Faz pouco tempo a imprensa ameaçou o prestígio da PCERJ apontando um aberrante número de inquéritos amontoados por insuficiência de investigação, incluindo no imbróglio o Ministério Público. Na verdade, essa papelada arrumada em “rito formal” reporta-se à Inquisição, época em que imperava o absurdo de um acusado somente se livrar da tortura se confessasse ser “herege”, deste modo garantindo para si a morte rápida do corpo e o céu para a alma... Sim, incrível, o Inquérito Policial tem origem na desgraçada época de Tomás Torquemada e demais inquisidores, e do Malleus Malleficarum, livro escrito por dois padres alemães instituindo regras terríveis para investigação de “heresias” e punição dos “hereges”.

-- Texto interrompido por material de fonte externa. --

(* ===== verification/Traps.v ===== *)
(** * Traps: kernel/traps.c, printk.c, panic.c and math/math_emulate.c

    A trap's routine is called from asm.s with the address of the words the
    processor pushed: eip, cs, eflags, and the esp and ss of a user program.
    They are [esp], a list. *)

From Stdlib Require Import ZArith Lia.
From stdpp Require Import base numbers list gmap strings.
From S2P Require Import Prelude Memory Task Sched TtyData Kernel Buffer TtyIo Exit Ports Gates.
From S2P Require Vsprintf.

(** ** [printk] *)

(** A string literal as the compiler stores it. *)
Fixpoint unescape (l : list Z) : list Z :=
  match l with
  | 92 :: 110 :: l => 10 :: unescape l
  | 92 :: 114 :: l => 13 :: unescape l
  | 92 :: 116 :: l => 9 :: unescape l
  | c :: l => c :: unescape l
  | [] => []
  end.
Definition chars (s : string) : list Z :=
  unescape ((fun a => Z.of_nat (Ascii.nat_of_ascii a)) <$> String.list_ascii_of_string s).

(** [static char buf[1024]] at address 0 of a memory of its own. *)
Definition buf_size : Z := 1024.
Definition buf_memory (text : list Z) : gmap Z Z := list_to_map (zip (seqZ 0 (lenz text)) text).

Section code.
Context {E : Env}.

(** [mem] gives the strings behind the arguments of %s. No message uses %n.
    [tty_write] reads behind fs, which is the kernel's data for the time being. *)
Definition printk (mem : Z -> list Z) (fmt : string) (args : list Z) : M kernel Z :=
  match Vsprintf.vsprintf mem (chars fmt) args with
  | None => fault
  | Some (text, _, i) =>
    if buf_size <? lenz text then fault else
    let! fs := gets user in
    do! modify (fun s => s <| user := buf_memory text |>) in
    let! r := tty_write 0 0 i in
    do! modify (fun s => s <| user := fs |>) in
    ret i
  end.
Definition say (fmt : string) (args : list Z) : M kernel unit :=
  let! i := printk (fun _ => []) fmt args in ret tt.

(** ** [panic]

    A routine that panics ends with the outcome [Panic] and its message; what
    [panic] does then is [kernel_panic], and it never comes back. *)
Definition kernel_panic (msg : string) : M kernel unit :=
  let! _ := printk (fun _ => chars msg) "Kernel panic: %s\n" [0] in
  let! nr := on_sched (gets current) in
  do! (if nr =? 0 then say "In swapper task - not syncing\n" [] else let! _ := sys_sync in ret tt) in
  Prelude.blocked.

(** A routine, with what follows its panic. *)
Definition with_panic {A} (m : M kernel A) : M kernel A := fun s =>
  match m s with
  | Panic msg s' => (do! kernel_panic msg in Prelude.blocked) s'
  | o => o
  end.

(** ** [die] *)

(** [seg_byte seg a]: the byte at an address of a segment, as the processor
    reads it; [fs] is the selector in the register. *)
Context (seg_byte : Z -> Z -> Z) (fs : Z).
Definition get_seg_byte (seg a : Z) : Z := s8 (seg_byte seg (u32 a)).
Definition get_seg_long (seg a : Z) : Z :=
  seg_byte seg (u32 a) + seg_byte seg (u32 (a + 1)) * 256 + seg_byte seg (u32 (a + 2)) * 65536 +
  seg_byte seg (u32 (a + 3)) * 16777216.

Fixpoint say_each (fmt : string) (f : Z -> Z) (i : Z) (n : nat) : M kernel unit :=
  match n with
  | O => ret tt
  | Datatypes.S n => do! say fmt [f i] in say_each fmt f (i + 1) n
  end.

Definition die (str : string) (esp : list Z) (nr : Z) : M kernel unit :=
  let! _ := printk (fun _ => chars str) "%s: %04x\n\r" [0; Z.land nr 0xffff] in
  let! eip := valid (getz esp 0) in
  let! cs := valid (getz esp 1) in
  let! eflags := valid (getz esp 2) in
  let! sp := valid (getz esp 3) in
  let! ss := valid (getz esp 4) in
  do! say "EIP:\t%04x:%p\nEFLAGS:\t%p\nESP:\t%04x:%p\n" [cs; eip; eflags; ss; sp] in
  do! say "fs: %04x\n" [fs] in
  let! t := on_sched get_current in
  let! d1 := valid (getz (ldt t) 1) in
  let! d2 := valid (getz (ldt t) 2) in
  do! say "base: %p, limit: %p\n" [get_base d1; get_limit d2] in
  do! when (ss =? 0x17)
    (do! say "Stack: " [] in
     do! say_each "%p " (fun i => get_seg_long 0x17 (sp + 4 * i)) 0 4 in
     say "\n" []) in
  let! i := on_sched (gets current) in
  let! t := on_sched get_current in
  do! say "Pid: %d, process nr: %d\n\r" [pid t; Z.land 0xffff i] in
  do! say_each "%02x " (fun i => Z.land 0xff (get_seg_byte cs (eip + i))) 0 10 in
  do! say "\n\r" [] in
  let! err := do_exit (A := Z) 11 in
  ret tt.

(** ** The routines asm.s calls *)

Definition do_double_fault (esp : list Z) (error_code : Z) : M kernel unit := die "double fault" esp error_code.
Definition do_general_protection (esp : list Z) (error_code : Z) : M kernel unit :=
  die "general protection" esp error_code.
Definition do_divide_error (esp : list Z) (error_code : Z) : M kernel unit := die "divide error" esp error_code.

(** [regs]: the words above the two arguments, from [fs] to [eax]; [tr] is the
    task register, [at_esp] the value of the pointer [esp]. *)
Definition do_int3 (esp : list Z) (at_esp tr : Z) (regs : list Z) : M kernel unit :=
  let reg i := valid (getz regs i) in
  let! rfs := reg 0 in let! res := reg 1 in let! rds := reg 2 in
  let! rebp := reg 3 in let! resi := reg 4 in let! redi := reg 5 in
  let! redx := reg 6 in let! recx := reg 7 in let! rebx := reg 8 in let! reax := reg 9 in
  let! eip := valid (getz esp 0) in
  let! cs := valid (getz esp 1) in
  let! eflags := valid (getz esp 2) in
  do! say "eax\t\tebx\t\tecx\t\tedx\n\r%8x\t%8x\t%8x\t%8x\n\r" [reax; rebx; recx; redx] in
  do! say "esi\t\tedi\t\tebp\t\tesp\n\r%8x\t%8x\t%8x\t%8x\n\r" [resi; redi; rebp; at_esp] in
  do! say "\n\rds\tes\tfs\ttr\n\r%4x\t%4x\t%4x\t%4x\n\r" [rds; res; rfs; tr] in
  say "EIP: %8x   CS: %4x  EFLAGS: %8x\n\r" [eip; cs; eflags].

Definition do_nmi (esp : list Z) (error_code : Z) : M kernel unit := die "nmi" esp error_code.
Definition do_debug (esp : list Z) (error_code : Z) : M kernel unit := die "debug" esp error_code.
Definition do_overflow (esp : list Z) (error_code : Z) : M kernel unit := die "overflow" esp error_code.
Definition do_bounds (esp : list Z) (error_code : Z) : M kernel unit := die "bounds" esp error_code.
Definition do_invalid_op (esp : list Z) (error_code : Z) : M kernel unit := die "invalid operand" esp error_code.
Definition do_device_not_available (esp : list Z) (error_code : Z) : M kernel unit :=
  die "device not available" esp error_code.
Definition do_coprocessor_segment_overrun (esp : list Z) (error_code : Z) : M kernel unit :=
  die "coprocessor segment overrun" esp error_code.
Definition do_invalid_TSS (esp : list Z) (error_code : Z) : M kernel unit := die "invalid TSS" esp error_code.
Definition do_segment_not_present (esp : list Z) (error_code : Z) : M kernel unit :=
  die "segment not present" esp error_code.
Definition do_stack_segment (esp : list Z) (error_code : Z) : M kernel unit := die "stack segment" esp error_code.
Definition do_coprocessor_error (esp : list Z) (error_code : Z) : M kernel unit :=
  let! s := on_sched (gets id) in
  if bool_decide (last_task_used_math s = Some (current s)) then die "coprocessor error" esp error_code else ret tt.
Definition do_reserved (esp : list Z) (error_code : Z) : M kernel unit :=
  die "reserved (15,17-47) error" esp error_code.

(** ** The entries of asm.s

    [no_error_code] pushes 0 where the processor pushes no error code. The
    entry of the debug trap pushes the address of [do_int3]. The entries that
    are not here do not come through traps.c. *)
Definition trap (i : isr) (esp : list Z) (error_code at_esp tr : Z) (regs : list Z) : option (M kernel unit) :=
  match i with
  | divide_error => Some (do_divide_error esp 0)
  | debug => Some (do_int3 esp at_esp tr regs)
  | nmi => Some (do_nmi esp 0)
  | int3 => Some (do_int3 esp at_esp tr regs)
  | overflow => Some (do_overflow esp 0)
  | bounds => Some (do_bounds esp 0)
  | invalid_op => Some (do_invalid_op esp 0)
  | coprocessor_segment_overrun => Some (do_coprocessor_segment_overrun esp 0)
  | reserved => Some (do_reserved esp 0)
  | double_fault => Some (do_double_fault esp error_code)
  | invalid_TSS => Some (do_invalid_TSS esp error_code)
  | segment_not_present => Some (do_segment_not_present esp error_code)
  | stack_segment => Some (do_stack_segment esp error_code)
  | general_protection => Some (do_general_protection esp error_code)
  | _ => None
  end.

(** ** The coprocessor: kernel/math/math_emulate.c *)

Definition SIGFPE : Z := 8.

Definition raise_fpe (n : Z) : M kernel unit :=
  on_sched (update_task n (fun t => t <| signal ::= fun x => Z.lor x (sigbit SIGFPE) |>)).

(** The eip of the frame is advanced, where the program goes on: it is the result. *)
Definition math_emulate (eip cs : Z) : M kernel Z :=
  if negb (cs =? 0x000F) then
    do! say "math_emulate: %04x:%08x\n\r" [cs; eip] in
    panic "Math emulation needed in kernel"
  else
    let! first := get_fs_byte eip in
    let eip := u32 (eip + 1) in
    let! second := get_fs_byte eip in
    let eip := u32 (eip + 1) in
    do! say "%04x:%08x %02x %02x\n\r" [cs; u32 (eip - 2); first; second] in
    let! c := on_sched (gets current) in
    do! raise_fpe c in
    ret eip.

Definition math_error : M kernel unit :=
  let! o := on_sched (gets last_task_used_math) in
  match o with Some n => raise_fpe n | None => ret tt end.
End code.

#[global] Instance isr_eq_dec : EqDecision isr.
Proof. solve_decision. Defined.

(** ** What a trap comes to *)

Section theorems.
Context {E : Env} (seg_byte : Z -> Z -> Z) (fs : Z).

Lemma wlp_any {A} (m : M kernel A) s : wlp m (fun _ _ => True) s.
Proof. unfold wlp. by destruct (m s). Qed.
Lemma wlp_then {A B} (m : M kernel A) (k : A -> M kernel B) (Q : B -> kernel -> Prop) s :
  (forall a s, wlp (k a) Q s) -> wlp (bind m k) Q s.
Proof. intros Hk. apply wlp_bind. eapply wlp_mono; [apply wlp_any|]. intros a s' _. apply Hk. Qed.

(** A panic does not come back, and nothing else is changed by it. *)
Lemma kernel_panic_ends msg s : wlp (kernel_panic msg) (fun _ _ => False) s.
Proof. unfold kernel_panic. repeat (apply wlp_then; intros). done. Qed.
Lemma with_panic_ok {A} (m : M kernel A) a s s' : with_panic m s = Ok a s' <-> m s = Ok a s'.
Proof.
  unfold with_panic. split; [|by intros ->]. destruct (m s) as [|msg s1| | |]; try done.
  intros Hok. assert (wlp (do! kernel_panic msg in Prelude.blocked : M kernel A) (fun _ _ => False) s1) as Hw.
  { apply wlp_bind. eapply wlp_mono; [apply kernel_panic_ends|done]. }
  unfold wlp in Hw. by rewrite Hok in Hw.
Qed.

(** [do_exit] does not come back. *)
Lemma do_exit_ends {A} code s : wlp (do_exit (A := A) code) (fun _ _ => False) s.
Proof. unfold do_exit. repeat (apply wlp_then; intros). done. Qed.

Lemma die_ends str esp nr s : wlp (die seg_byte fs str esp nr) (fun _ _ => False) s.
Proof.
  unfold die. do 18 (apply wlp_then; intros). apply wlp_bind. eapply wlp_mono; [apply do_exit_ends|]. by intros.
Qed.

Lemma trap_ends i esp nr at_esp tr regs : i ∉ [debug; int3] ->
  match trap seg_byte fs i esp nr at_esp tr regs with
  | Some m => forall s, wlp m (fun _ _ => False) s
  | None => True
  end.
Proof.
  intros Hi. destruct i; cbn [trap]; try exact I.
  all: lazymatch goal with
       | |- context [do_int3] => destruct Hi; apply (bool_decide_eq_true _); reflexivity
       | |- _ => intros s; exact (die_ends _ _ _ s)
       end.
Qed.
Definition has_routine (i : isr) : bool :=
  match trap seg_byte fs i [] 0 0 0 [] with Some _ => true | None => false end.
Lemma has_routine_ok i esp nr at_esp tr regs : has_routine i = true ->
  exists m, trap seg_byte fs i esp nr at_esp tr regs = Some m.
Proof. destruct i; cbn; intros H; try discriminate H; by eexists. Qed.

(** Of the exceptions of the processor all but the two of a debugger, the page
    fault and the two of the coprocessor end the task: none of them goes back
    to the instruction that caused it. *)
Theorem exceptions_end n esp nr at_esp tr regs : 0 <= n < 32 -> n ∉ [1; 3; 7; 14; 16] ->
  exists m, trap seg_byte fs (final_gate n).2 esp nr at_esp tr regs = Some m /\
  forall s, wlp m (fun _ _ => False) s.
Proof.
  intros Hn Hnot.
  assert (Forall (fun n => n ∈ [1; 3; 7; 14; 16] \/ (has_routine (final_gate n).2 = true /\ (final_gate n).2 ∉ [debug; int3]))
    (seqZ 0 32)) as Hall.
  { repeat (constructor; [first [left; apply (bool_decide_eq_true _); reflexivity
      | right; split; [reflexivity|apply (bool_decide_eq_true _); reflexivity]]|]). constructor. }
  rewrite Forall_forall in Hall. destruct (Hall n ltac:(apply elem_of_seqZ; lia)) as [Hin|[Hr Hd]]; [done|].
  destruct (has_routine_ok _ esp nr at_esp tr regs Hr) as [m Hm]. exists m. split; [done|].
  pose proof (trap_ends _ esp nr at_esp tr regs Hd) as He. by rewrite Hm in He.
Qed.
End theorems.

Eficiente para acusar sem provas e arrancar confissões a tenaz, o rito e o livro resistiram ao tempo e cá estão, entre nós, produzindo ainda seus efeitos danosos. Porque, calcado na subjetividade dum tal “faro policial”, e em depoimentos induzidos por perguntas confusas ou acordos espúrios para obtenção de respostas esperadas, o Inquérito Policial culmina “indiciando” inocentes, e desses “indícios” surgem as “certezas” gravadas em falsas opiniões de quem futuramente não responderá por elas. E todo esse engodo se fortalece por meio da espetaculosidade que a mídia empresta ao ato inquisitorial e à movimentação cinematográfica de autoridades policiais e seus agentes, tais como urubus rodopiando em torno da carniça e dela se deliciando. Posso afirmar, sim! Senti na pele! Confiram no meu site (www.emirlarangeira.com.br), no campo “Réu com muita honra”, pela leitura de sentenças...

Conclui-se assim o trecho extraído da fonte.